>>
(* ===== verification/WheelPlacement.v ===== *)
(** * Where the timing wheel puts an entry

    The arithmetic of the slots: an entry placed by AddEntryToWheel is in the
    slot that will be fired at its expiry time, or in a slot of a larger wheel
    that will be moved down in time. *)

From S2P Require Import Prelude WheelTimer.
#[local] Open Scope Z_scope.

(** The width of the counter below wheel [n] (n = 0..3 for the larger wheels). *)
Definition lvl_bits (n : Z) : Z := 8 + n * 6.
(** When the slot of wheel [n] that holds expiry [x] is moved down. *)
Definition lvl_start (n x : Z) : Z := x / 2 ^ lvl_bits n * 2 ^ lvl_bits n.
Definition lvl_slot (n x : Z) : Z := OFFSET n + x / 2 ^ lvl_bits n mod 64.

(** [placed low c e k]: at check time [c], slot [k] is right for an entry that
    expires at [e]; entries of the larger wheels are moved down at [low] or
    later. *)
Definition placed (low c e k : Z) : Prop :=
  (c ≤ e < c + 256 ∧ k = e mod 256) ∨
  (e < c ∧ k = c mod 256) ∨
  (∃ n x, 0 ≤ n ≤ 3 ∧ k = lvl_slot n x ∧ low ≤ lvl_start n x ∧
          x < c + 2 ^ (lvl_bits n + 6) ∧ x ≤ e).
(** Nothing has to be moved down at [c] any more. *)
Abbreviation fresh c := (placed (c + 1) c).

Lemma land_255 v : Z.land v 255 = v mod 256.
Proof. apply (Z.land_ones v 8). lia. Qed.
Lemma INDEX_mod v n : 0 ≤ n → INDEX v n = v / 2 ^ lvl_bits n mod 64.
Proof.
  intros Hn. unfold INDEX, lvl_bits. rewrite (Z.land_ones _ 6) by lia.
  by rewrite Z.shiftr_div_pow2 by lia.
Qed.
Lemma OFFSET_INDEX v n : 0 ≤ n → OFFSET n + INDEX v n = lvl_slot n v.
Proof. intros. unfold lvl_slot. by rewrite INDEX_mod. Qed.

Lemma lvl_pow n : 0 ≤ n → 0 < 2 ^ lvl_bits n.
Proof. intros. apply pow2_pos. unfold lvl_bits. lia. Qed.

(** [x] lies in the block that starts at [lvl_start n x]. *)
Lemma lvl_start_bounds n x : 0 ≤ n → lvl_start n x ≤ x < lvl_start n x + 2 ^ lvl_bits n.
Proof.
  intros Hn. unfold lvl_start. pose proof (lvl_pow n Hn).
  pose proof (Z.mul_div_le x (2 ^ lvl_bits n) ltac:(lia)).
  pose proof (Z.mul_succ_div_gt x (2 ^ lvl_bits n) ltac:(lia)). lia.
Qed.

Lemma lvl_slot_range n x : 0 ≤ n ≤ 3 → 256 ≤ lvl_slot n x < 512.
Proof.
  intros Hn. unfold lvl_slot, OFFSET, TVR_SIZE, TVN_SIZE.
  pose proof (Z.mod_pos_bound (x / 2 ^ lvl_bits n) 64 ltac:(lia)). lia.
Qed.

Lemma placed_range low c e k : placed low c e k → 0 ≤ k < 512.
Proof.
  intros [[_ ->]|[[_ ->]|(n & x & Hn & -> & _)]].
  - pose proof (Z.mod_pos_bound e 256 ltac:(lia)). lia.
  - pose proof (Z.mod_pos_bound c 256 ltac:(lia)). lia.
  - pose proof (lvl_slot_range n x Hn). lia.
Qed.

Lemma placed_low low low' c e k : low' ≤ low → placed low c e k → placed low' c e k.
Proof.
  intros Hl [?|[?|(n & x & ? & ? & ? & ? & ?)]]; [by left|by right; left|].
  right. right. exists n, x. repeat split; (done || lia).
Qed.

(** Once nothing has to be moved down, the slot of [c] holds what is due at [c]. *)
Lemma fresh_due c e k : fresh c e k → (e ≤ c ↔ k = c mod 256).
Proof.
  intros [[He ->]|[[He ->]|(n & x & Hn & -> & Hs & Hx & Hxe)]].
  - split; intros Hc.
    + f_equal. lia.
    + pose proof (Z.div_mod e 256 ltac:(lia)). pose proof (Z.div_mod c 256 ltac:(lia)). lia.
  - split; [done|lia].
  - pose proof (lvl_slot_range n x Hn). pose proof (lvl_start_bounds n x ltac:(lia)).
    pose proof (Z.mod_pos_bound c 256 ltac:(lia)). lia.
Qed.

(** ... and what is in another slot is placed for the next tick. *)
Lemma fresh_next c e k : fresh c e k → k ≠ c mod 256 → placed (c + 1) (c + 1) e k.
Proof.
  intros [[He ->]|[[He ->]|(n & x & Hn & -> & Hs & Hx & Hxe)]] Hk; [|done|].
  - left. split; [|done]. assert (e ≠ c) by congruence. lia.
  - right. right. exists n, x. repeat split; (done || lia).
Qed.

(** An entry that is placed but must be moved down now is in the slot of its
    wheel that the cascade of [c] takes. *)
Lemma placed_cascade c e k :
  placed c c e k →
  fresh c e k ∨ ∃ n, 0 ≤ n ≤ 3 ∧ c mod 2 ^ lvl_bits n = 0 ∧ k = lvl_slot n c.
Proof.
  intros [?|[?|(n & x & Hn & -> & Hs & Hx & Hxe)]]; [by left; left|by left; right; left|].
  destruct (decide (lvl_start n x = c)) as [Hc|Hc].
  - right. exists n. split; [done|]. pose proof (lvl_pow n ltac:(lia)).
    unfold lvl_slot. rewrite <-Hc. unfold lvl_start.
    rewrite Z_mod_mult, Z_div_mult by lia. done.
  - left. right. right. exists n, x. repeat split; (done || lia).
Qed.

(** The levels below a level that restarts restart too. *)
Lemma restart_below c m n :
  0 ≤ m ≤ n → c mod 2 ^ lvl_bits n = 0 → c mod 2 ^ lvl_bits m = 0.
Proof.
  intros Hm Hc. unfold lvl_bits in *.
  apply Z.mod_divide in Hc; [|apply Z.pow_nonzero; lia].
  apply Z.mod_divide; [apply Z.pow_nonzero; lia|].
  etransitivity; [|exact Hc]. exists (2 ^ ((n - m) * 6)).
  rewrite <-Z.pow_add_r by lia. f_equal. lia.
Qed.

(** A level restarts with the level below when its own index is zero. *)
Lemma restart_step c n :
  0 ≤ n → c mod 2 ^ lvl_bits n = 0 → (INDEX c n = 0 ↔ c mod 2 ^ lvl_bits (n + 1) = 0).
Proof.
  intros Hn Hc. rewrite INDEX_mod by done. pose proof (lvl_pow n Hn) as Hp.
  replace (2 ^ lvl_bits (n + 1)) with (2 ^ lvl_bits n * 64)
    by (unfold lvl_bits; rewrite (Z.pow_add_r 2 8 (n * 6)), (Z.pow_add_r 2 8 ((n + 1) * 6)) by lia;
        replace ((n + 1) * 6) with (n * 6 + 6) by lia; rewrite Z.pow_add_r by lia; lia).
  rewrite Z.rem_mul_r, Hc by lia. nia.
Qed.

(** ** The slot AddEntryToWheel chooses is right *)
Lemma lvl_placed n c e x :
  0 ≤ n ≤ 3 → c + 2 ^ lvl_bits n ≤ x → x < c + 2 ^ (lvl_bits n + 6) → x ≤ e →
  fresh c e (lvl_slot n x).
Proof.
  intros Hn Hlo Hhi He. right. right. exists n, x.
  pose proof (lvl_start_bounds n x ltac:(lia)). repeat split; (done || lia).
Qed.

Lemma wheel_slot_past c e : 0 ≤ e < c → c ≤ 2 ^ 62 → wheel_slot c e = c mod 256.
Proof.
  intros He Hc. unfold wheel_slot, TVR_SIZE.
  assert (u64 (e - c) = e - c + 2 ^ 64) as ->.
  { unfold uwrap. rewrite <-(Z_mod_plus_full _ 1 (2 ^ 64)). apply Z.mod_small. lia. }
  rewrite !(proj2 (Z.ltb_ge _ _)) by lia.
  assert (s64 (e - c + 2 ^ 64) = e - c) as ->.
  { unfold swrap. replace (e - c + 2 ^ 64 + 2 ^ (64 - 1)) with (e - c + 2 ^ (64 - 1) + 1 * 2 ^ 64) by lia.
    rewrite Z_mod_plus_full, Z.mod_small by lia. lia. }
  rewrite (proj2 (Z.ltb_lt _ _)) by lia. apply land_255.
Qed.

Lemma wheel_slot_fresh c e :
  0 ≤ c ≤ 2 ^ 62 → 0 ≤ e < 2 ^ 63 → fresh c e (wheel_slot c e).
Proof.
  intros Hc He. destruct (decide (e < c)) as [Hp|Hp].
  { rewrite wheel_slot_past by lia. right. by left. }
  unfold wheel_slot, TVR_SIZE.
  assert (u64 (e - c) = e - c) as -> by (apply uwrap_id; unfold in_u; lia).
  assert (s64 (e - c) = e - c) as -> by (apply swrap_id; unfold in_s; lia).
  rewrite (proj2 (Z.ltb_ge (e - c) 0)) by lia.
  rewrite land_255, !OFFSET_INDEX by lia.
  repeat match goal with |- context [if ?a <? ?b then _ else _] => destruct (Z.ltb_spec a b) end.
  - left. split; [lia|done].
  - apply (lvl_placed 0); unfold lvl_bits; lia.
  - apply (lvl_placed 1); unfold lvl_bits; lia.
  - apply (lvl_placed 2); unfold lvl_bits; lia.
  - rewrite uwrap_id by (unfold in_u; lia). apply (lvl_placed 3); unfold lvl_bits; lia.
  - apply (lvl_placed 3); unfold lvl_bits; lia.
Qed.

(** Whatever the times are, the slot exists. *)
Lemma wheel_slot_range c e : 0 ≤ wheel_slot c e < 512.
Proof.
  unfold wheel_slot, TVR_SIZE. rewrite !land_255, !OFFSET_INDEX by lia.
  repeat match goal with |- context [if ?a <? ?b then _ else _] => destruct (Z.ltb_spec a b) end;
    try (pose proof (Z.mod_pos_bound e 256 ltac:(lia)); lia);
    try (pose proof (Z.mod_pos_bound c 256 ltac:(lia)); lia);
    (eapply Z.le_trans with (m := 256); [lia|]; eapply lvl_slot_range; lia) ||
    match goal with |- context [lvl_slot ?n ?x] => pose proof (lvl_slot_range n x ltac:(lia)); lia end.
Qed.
<<
## Problem to work on:
Among the entries above, copy exactly only the lines starting with the one containing "(c ≤ e < c + 256 ∧ k = e mod 256) ∨" and going through the one containing "Proof. intros. unfold", both ends included.

## Output for this task:
  (c ≤ e < c + 256 ∧ k = e mod 256) ∨
  (e < c ∧ k = c mod 256) ∨
  (∃ n x, 0 ≤ n ≤ 3 ∧ k = lvl_slot n x ∧ low ≤ lvl_start n x ∧
          x < c + 2 ^ (lvl_bits n + 6) ∧ x ≤ e).
(** Nothing has to be moved down at [c] any more. *)
Abbreviation fresh c := (placed (c + 1) c).

Lemma land_255 v : Z.land v 255 = v mod 256.
Proof. apply (Z.land_ones v 8). lia. Qed.
Lemma INDEX_mod v n : 0 ≤ n → INDEX v n = v / 2 ^ lvl_bits n mod 64.
Proof.
  intros Hn. unfold INDEX, lvl_bits. rewrite (Z.land_ones _ 6) by lia.
  by rewrite Z.shiftr_div_pow2 by lia.
Qed.
Lemma OFFSET_INDEX v n : 0 ≤ n → OFFSET n + INDEX v n = lvl_slot n v.
Proof. intros. unfold lvl_slot. by rewrite INDEX_mod. Qed.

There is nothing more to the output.